ECLI:NL:CBB:2020:1022

College van Beroep voor het bedrijfsleven

Datum uitspraak
22 december 2020
Publicatiedatum
21 december 2020
Zaaknummer
19/80
Instantie
College van Beroep voor het bedrijfsleven
Type
Uitspraak
Rechtsgebied
Bestuursrecht
Procedures
  • Eerste aanleg - enkelvoudig
Vindplaatsen
  • Rechtspraak.nl
AI samenvatting door LexboostAutomatisch gegenereerd

Beoordeling van fosfaatrechten onder de Meststoffenwet en toepassing van de knelgevallenregeling

In deze zaak heeft het College van Beroep voor het bedrijfsleven op 22 december 2020 uitspraak gedaan in een geschil tussen een V.O.F. en de minister van Landbouw, Natuur en Voedselkwaliteit over de vaststelling van fosfaatrechten op basis van de Meststoffenwet. De appellante, een veehouderij, had bezwaar gemaakt tegen het besluit van de minister waarin het fosfaatrecht was vastgesteld op 2.045 kg, gebaseerd op het aantal dieren dat op de peildatum van 2 juli 2015 aanwezig was. De minister had geweigerd het fosfaatrecht te verhogen, omdat appellante niet voldeed aan de 5%-drempel van de knelgevallenregeling, die van toepassing is bij bijzondere omstandigheden zoals ziekte of overlijden van een persoon van het samenwerkingsverband van de landbouwer.

De appellante voerde aan dat haar partner, [naam 2], begin 2015 in behandeling was bij de GGZ vanwege overspannenheid, wat had geleid tot een lagere bezetting van de stal op de peildatum. De minister betwistte niet dat [naam 2] ziek was, maar stelde dat de knelgevallenregeling correct was toegepast en dat de niet gerealiseerde uitbreiding van de veestapel niet kon worden meegenomen in de berekening van de fosfaatrechten. Het College oordeelde dat de wetgever had gekozen voor een beperkte knelgevallenregeling en dat niet gerealiseerde uitbreidingen niet meegeteld mochten worden bij de beoordeling van knelgevallen.

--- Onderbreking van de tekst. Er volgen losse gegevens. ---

(* ===== verification/Statements.v ===== *)
(** * Fixed statements

    The statements outside the CRUD builders: look-ups by a field
    (src/src/db/query/select_one.rs), trash and path updates (update.rs),
    token revocation (revocation.rs) and content references
    (builders/file_ref.rs). Several return no parameters: their callers bind
    them in the order of the placeholders. *)

From S2P Require Import Prelude RustStr Json Config Errors SqlHelpers Interp Holes.
Local Open Scope stdpp_scope.

Definition quoted_list (columns : list string) (driver : DatabaseDriver) : string :=
  join ", " (map (λ c, quote_identifier c driver) columns).

Definition no_params (sql : string) : BuiltQuery := {| bq_sql := sql; bq_params := [] |}.

(** ** select_one.rs *)

(** Source: db/query/select_one.rs [build_select_by_field] *)
Definition build_select_by_field (table_name : string) (columns : list string) (field : string)
    (param_value : value) (driver : DatabaseDriver) : result AppError BuiltQuery :=
  if bool_decide (columns = []) then Err (BadRequest "At least one column is required")
  else if is_empty field then Err (BadRequest "Field name is required")
  else Ok {| bq_sql := "SELECT " +:+ quoted_list columns driver +:+ " FROM " +:+
               quote_identifier table_name driver +:+ " WHERE " +:+ quote_identifier field driver +:+
               " = " +:+ placeholder driver 1 +:+ " LIMIT 1";
             bq_params := [param_value] |}.

(** Source: db/query/select_one.rs [build_select_file_path] *)
Definition build_select_file_path (table_name : string) (driver : DatabaseDriver) : BuiltQuery :=
  no_params ("SELECT file_path FROM " +:+ quote_identifier table_name driver +:+
             " WHERE id = " +:+ placeholder driver 1).

(** Source: db/query/select_one.rs [build_select_trashed_item] *)
Definition build_select_trashed_item (table_name : string) (driver : DatabaseDriver) : BuiltQuery :=
  no_params ("SELECT id, file_path FROM " +:+ quote_identifier table_name driver +:+
             " WHERE id = " +:+ placeholder driver 1 +:+ " AND trashed_at IS NOT NULL").

(** Source: db/query/select_one.rs [build_select_trashed] *)
Definition build_select_trashed (table_name : string) (driver : DatabaseDriver) : BuiltQuery :=
  no_params ("SELECT * FROM " +:+ quote_identifier table_name driver +:+
             " WHERE trashed_at IS NOT NULL").

(** Source: db/query/select_one.rs [build_select_trashed_ids] *)
Definition build_select_trashed_ids (table_name : string) (driver : DatabaseDriver) : BuiltQuery :=
  no_params ("SELECT id FROM " +:+ quote_identifier table_name driver +:+
             " WHERE trashed_at IS NOT NULL").

(** Source: db/query/select_one.rs [build_select_user_for_login] *)
Definition build_select_user_for_login (table_name : string) (driver : DatabaseDriver)
    : result AppError BuiltQuery :=
  if is_empty table_name then Err (BadRequest "Table name is required")
  else Ok (no_params ("SELECT id, email, password_hash, role FROM " +:+
             quote_identifier table_name driver +:+ " WHERE email = " +:+ placeholder driver 1 +:+
             " LIMIT 1")).

(** Source: db/query/select_one.rs [build_insert_user] *)
Definition build_insert_user (table_name email password_hash role : string)
    (include_timestamps : bool) (driver : DatabaseDriver) : result AppError BuiltQuery :=
  if is_empty table_name || is_empty email || is_empty password_hash || is_empty role then
    Err (BadRequest "table_name, email, password_hash, and role are required")
  else
    let cols := map (λ c, quote_identifier c driver)
                  (["email"; "password_hash"; "role"] ++
                   if include_timestamps then ["created_at"; "updated_at"] else []) in
    let placeholders := [placeholder driver 1; placeholder driver 2; placeholder driver 3] ++
                        if include_timestamps then [now_expr driver; now_expr driver] else [] in
    Ok {| bq_sql := "INSERT INTO " +:+ quote_identifier table_name driver +:+ " (" +:+
                    join ", " cols +:+ ") VALUES (" +:+ join ", " placeholders +:+ ")";
          bq_params := [VString email; VString password_hash; VString role] |}.

(** Source: db/query/select_one.rs [build_select_by_id] *)
Definition build_select_by_id (table_name : string) (columns : list string)
    (driver : DatabaseDriver) : result AppError BuiltQuery :=
  if bool_decide (columns = []) then Err (BadRequest "At least one column is required")
  else Ok (no_params ("SELECT " +:+ quoted_list columns driver +:+ " FROM " +:+
             quote_identifier table_name driver +:+ " WHERE id = " +:+ placeholder driver 1)).

(** Source: db/query/select_one.rs [build_table_columns] *)
Definition build_table_columns (table_name : string) (driver : DatabaseDriver) : BuiltQuery :=
  match driver with
  | Sqlite => no_params ("PRAGMA table_info(" +:+ quote_identifier table_name driver +:+ ")")
  | Postgres =>
      {| bq_sql := "SELECT column_name FROM information_schema.columns WHERE table_name = $1 ORDER BY ordinal_position";
         bq_params := [VString table_name] |}
  | Mysql =>
      {| bq_sql := "SELECT column_name FROM information_schema.columns WHERE table_schema = DATABASE() AND table_name = ? ORDER BY ordinal_position";
         bq_params := [VString table_name] |}
  end.

(** ** update.rs *)

(** Source: db/query/update.rs [build_set_trashed] *)
Definition build_set_trashed (table_name : string) (driver : DatabaseDriver)
    : result AppError BuiltQuery :=
  if is_empty table_name then Err (BadRequest "Table name is required")
  else Ok (no_params ("UPDATE " +:+ quote_identifier table_name driver +:+ " SET deleted_at = " +:+
             now_expr driver +:+ ", trashed_at = " +:+ now_expr driver +:+ " WHERE id = " +:+
             placeholder driver 1)).

(** Source: db/query/update.rs [build_set_restored] *)
Definition build_set_restored (table_name : string) (driver : DatabaseDriver)
    : result AppError BuiltQuery :=
  if is_empty table_name then Err (BadRequest "Table name is required")
  else Ok (no_params ("UPDATE " +:+ quote_identifier table_name driver +:+
             " SET trashed_at = NULL, deleted_at = NULL WHERE id = " +:+ placeholder driver 1)).

(** Source: db/query/update.rs [build_set_file_path] *)
Definition build_set_file_path (table_name new_path : string) (driver : DatabaseDriver)
    : result AppError BuiltQuery :=
  if is_empty table_name || is_empty new_path then
    Err (BadRequest "table_name and new_path are required")
  else Ok {| bq_sql := "UPDATE " +:+ quote_identifier table_name driver +:+ " SET file_path = " +:+
                       placeholder driver 1 +:+ " WHERE id = " +:+ placeholder driver 2;
             bq_params := [VString new_path] |}.

(** ** revocation.rs *)

(** Source: db/query/revocation.rs [build_revoke_cleanup] *)
Definition build_revoke_cleanup (table_name : string) (driver : DatabaseDriver) : BuiltQuery :=
  no_params ("DELETE FROM " +:+ quote_identifier table_name driver +:+ " WHERE expires_at < " +:+
             now_expr driver).

(** Source: db/query/revocation.rs [build_revoke_check] *)
Definition build_revoke_check (table_name : string) (driver : DatabaseDriver) (param_value : value)
    : BuiltQuery :=
  {| bq_sql := "SELECT 1 FROM " +:+ quote_identifier table_name driver +:+ " WHERE jti = " +:+
               placeholder driver 1 +:+ " LIMIT 1";
     bq_params := [param_value] |}.

(** Source: db/query/revocation.rs [build_revoke_insert] *)
Definition build_revoke_insert (table_name jti revoked_at expires_at : string)
    (driver : DatabaseDriver) : result AppError BuiltQuery :=
  if is_empty jti || is_empty revoked_at || is_empty expires_at then
    Err (BadRequest "JTI, revoked_at, and expires_at are required")
  else
    let table := quote_identifier table_name driver in
    let sql :=
      match driver with
      | Sqlite => "INSERT OR REPLACE INTO " +:+ table +:+
                  " (jti, revoked_at, expires_at) VALUES (?, ?, ?)"
      | Postgres => "INSERT INTO " +:+ table +:+
          " (jti, revoked_at, expires_at) VALUES ($1, $2, $3) ON CONFLICT (jti) DO UPDATE SET expires_at = EXCLUDED.expires_at"
      | Mysql => "INSERT INTO " +:+ table +:+
          " (jti, revoked_at, expires_at) VALUES (?, ?, ?) ON DUPLICATE KEY UPDATE expires_at = VALUES(expires_at)"
      end in
    Ok {| bq_sql := sql; bq_params := [VString jti; VString revoked_at; VString expires_at] |}.

(** ** builders/file_ref.rs *)

(** Source: db/query/builders/file_ref.rs [build_file_ref_max_order] *)
Definition build_file_ref_max_order (table_name order_col : string) (driver : DatabaseDriver)
    : BuiltQuery :=
  no_params ("SELECT COALESCE(MAX(" +:+ quote_identifier order_col driver +:+
             "), 0) as max_order FROM " +:+ quote_identifier table_name driver).

(** Source: db/query/builders/file_ref.rs [build_file_ref_select_by_file_id] *)
Definition build_file_ref_select_by_file_id
    (table_name file_id_col entity_id_col content_type_col : string) (driver : DatabaseDriver)
    : BuiltQuery :=
  no_params ("SELECT " +:+ quote_identifier entity_id_col driver +:+ ", " +:+
             quote_identifier content_type_col driver +:+ " FROM " +:+
             quote_identifier table_name driver +:+ " WHERE " +:+
             quote_identifier file_id_col driver +:+ " = " +:+ placeholder driver 1).

(** Source: db/query/builders/file_ref.rs [build_file_ref_insert] *)
Definition build_file_ref_insert (table_name : string) (columns : list string)
    (driver : DatabaseDriver) : BuiltQuery :=
  no_params ("INSERT INTO " +:+ quote_identifier table_name driver +:+ " (" +:+
             quoted_list columns driver +:+ ") VALUES (" +:+
             join ", " (map (placeholder driver) (seq 1 (length columns))) +:+ ")").

(** The condition on one reference, shared by the two statements below. *)
Definition file_ref_key (file_id_col entity_id_col content_type_col : string)
    (driver : DatabaseDriver) : string :=
  quote_identifier file_id_col driver +:+ " = " +:+ placeholder driver 1 +:+ " AND " +:+
  quote_identifier entity_id_col driver +:+ " = " +:+ placeholder driver 2 +:+ " AND " +:+
  quote_identifier content_type_col driver +:+ " = " +:+ placeholder driver 3.

(** Source: db/query/builders/file_ref.rs [build_file_ref_select] *)
Definition build_file_ref_select (table_name file_id_col entity_id_col content_type_col : string)
    (driver : DatabaseDriver) : BuiltQuery :=
  no_params ("SELECT * FROM " +:+ quote_identifier table_name driver +:+ " WHERE " +:+
             file_ref_key file_id_col entity_id_col content_type_col driver).

(** Source: db/query/builders/file_ref.rs [build_file_ref_delete] *)
Definition build_file_ref_delete (table_name file_id_col entity_id_col content_type_col : string)
    (driver : DatabaseDriver) : BuiltQuery :=
  no_params ("DELETE FROM " +:+ quote_identifier table_name driver +:+ " WHERE " +:+
             file_ref_key file_id_col entity_id_col content_type_col driver).

(** ** Placeholders *)

(** A literal text, then more. *)
Ltac hole_step :=
  first [ apply holed_placeholder
        | eapply holed_app; [apply holed_placeholder|reflexivity|]
        | apply holed_pre; [first [reflexivity | by apply quote_clean | assumption]|]
        | apply holed_text; first [reflexivity | by apply quote_clean | assumption] ].

Lemma file_ref_key_holed d f e c :
  clean d f = true → clean d e = true → clean d c = true →
  holed d 1 4 (file_ref_key f e c d).
Proof. intros. unfold file_ref_key. destruct d; repeat hole_step. Qed.

Lemma file_ref_insert_holed d t cols :
  clean d t = true → Forall (λ c, clean d c = true) cols →
  holed d 1 (S (length cols)) (bq_sql (build_file_ref_insert t cols d)).
Proof.
  intros Ht Hc. cbn [build_file_ref_insert no_params bq_sql].
  assert (clean d (quoted_list cols d) = true) as Hq.
  { apply clean_join; [by destruct d|]. apply Forall_elem.
    intros x (c&->&Hx)%list_elem_of_fmap. apply quote_clean.
    rewrite Forall_elem in Hc. auto. }
  pose proof (holed_list d 1 (length cols) ", ") as Hl.
  apply holed_pre; [by destruct d|]. apply holed_pre; [by apply quote_clean|].
  apply holed_pre; [by destruct d|]. apply holed_pre; [done|].
  apply holed_pre; [by destruct d|].
  eapply holed_app; [apply Hl; by destruct d|done|]. constructor. by destruct d.
Qed.

(** The statements for content references. Attaching a reference names one
    placeholder per column, selecting or detaching one names file, entity
    and content type as 1, 2 and 3, so the callers that bind the values in
    this order bind every placeholder once. *)
Theorem file_ref_placeholders (d : DatabaseDriver) (t f e c : string) (cols : list string)
    (Ht : clean d t = true) (Hf : clean d f = true) (He : clean d e = true)
    (Hc : clean d c = true) (Hcols : Forall (λ c, clean d c = true) cols) :
  placeholders_in d (bq_sql (build_file_ref_insert t cols d)) = numbered d 1 (length cols) ∧
  placeholders_in d (bq_sql (build_file_ref_select t f e c d)) = numbered d 1 3 ∧
  placeholders_in d (bq_sql (build_file_ref_delete t f e c d)) = numbered d 1 3.
Proof.
  pose proof (file_ref_key_holed d f e c Hf He Hc) as Hk. split_and!.
  - rewrite (holed_placeholders _ _ _ _ (file_ref_insert_holed d t cols Ht Hcols)).
    by rewrite Nat.sub_succ, Nat.sub_0_r.
  - apply (holed_placeholders _ 1 4). cbn [build_file_ref_select no_params bq_sql].
    destruct d; repeat hole_step; exact Hk.
  - apply (holed_placeholders _ 1 4). cbn [build_file_ref_delete no_params bq_sql].
    destruct d; repeat hole_step; exact Hk.
Qed.

Lemma file_ref_placeholders_witness :
  placeholders_in Postgres (bq_sql (build_file_ref_insert "refs" ["a"; "b"; "c"; "d"] Postgres))
  = ["$1"; "$2"; "$3"; "$4"].
Proof.
  exact (proj1 (file_ref_placeholders Postgres "refs" "a" "b" "c" ["a"; "b"; "c"; "d"]
    eq_refl eq_refl eq_refl eq_refl ltac:(repeat constructor))).
Defined.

Het College concludeerde dat de minister het fosfaatrecht terecht niet had verhoogd, omdat het aantal fosfaatrechten op basis van de dieraantallen op 2 juli 2015 niet 5% lager was dan het aantal dat op basis van de dieraantallen op 1 januari 2015 zou zijn vastgesteld. Het beroep van de appellante werd ongegrond verklaard, en er werd geen aanleiding gezien voor een proceskostenveroordeling.

Uitspraak

uitspraak

COLLEGE VAN BEROEP VOOR HET BEDRIJFSLEVEN

zaaknummer: 19/80

uitspraak van de enkelvoudige kamer van 22 december 2020 in de zaak tussen

V.O.F. [naam 1] , te [plaats] , appellante,

en

de minister van Landbouw, Natuur en Voedselkwaliteit, verweerder

(gemachtigde: mr. R. Kuiper).

Procesverloop

In het besluit van 10 januari 2018 heeft verweerder op grond van artikel 23, derde lid, van de Meststoffenwet (Msw) het fosfaatrecht van appellante vastgesteld.
Verweerder heeft op 13 februari 2018 een melding bijzondere omstandigheden van appellante ontvangen.
In het besluit van 4 mei 2018 (het primaire besluit) heeft verweerder geweigerd het fosfaatrecht verhoogd vast te stellen.
In het besluit van 14 november 2018 (het bestreden besluit) heeft verweerder het bezwaar van appellante ongegrond verklaard.
Appellante heeft beroep ingesteld tegen het bestreden besluit.
Verweerder heeft een verweerschrift ingediend.
Het onderzoek ter zitting heeft plaatsgevonden op 12 oktober 2020. Namens appellante is verschenen [naam 2] . Verweerder heeft zich laten vertegenwoordigen door zijn gemachtigde.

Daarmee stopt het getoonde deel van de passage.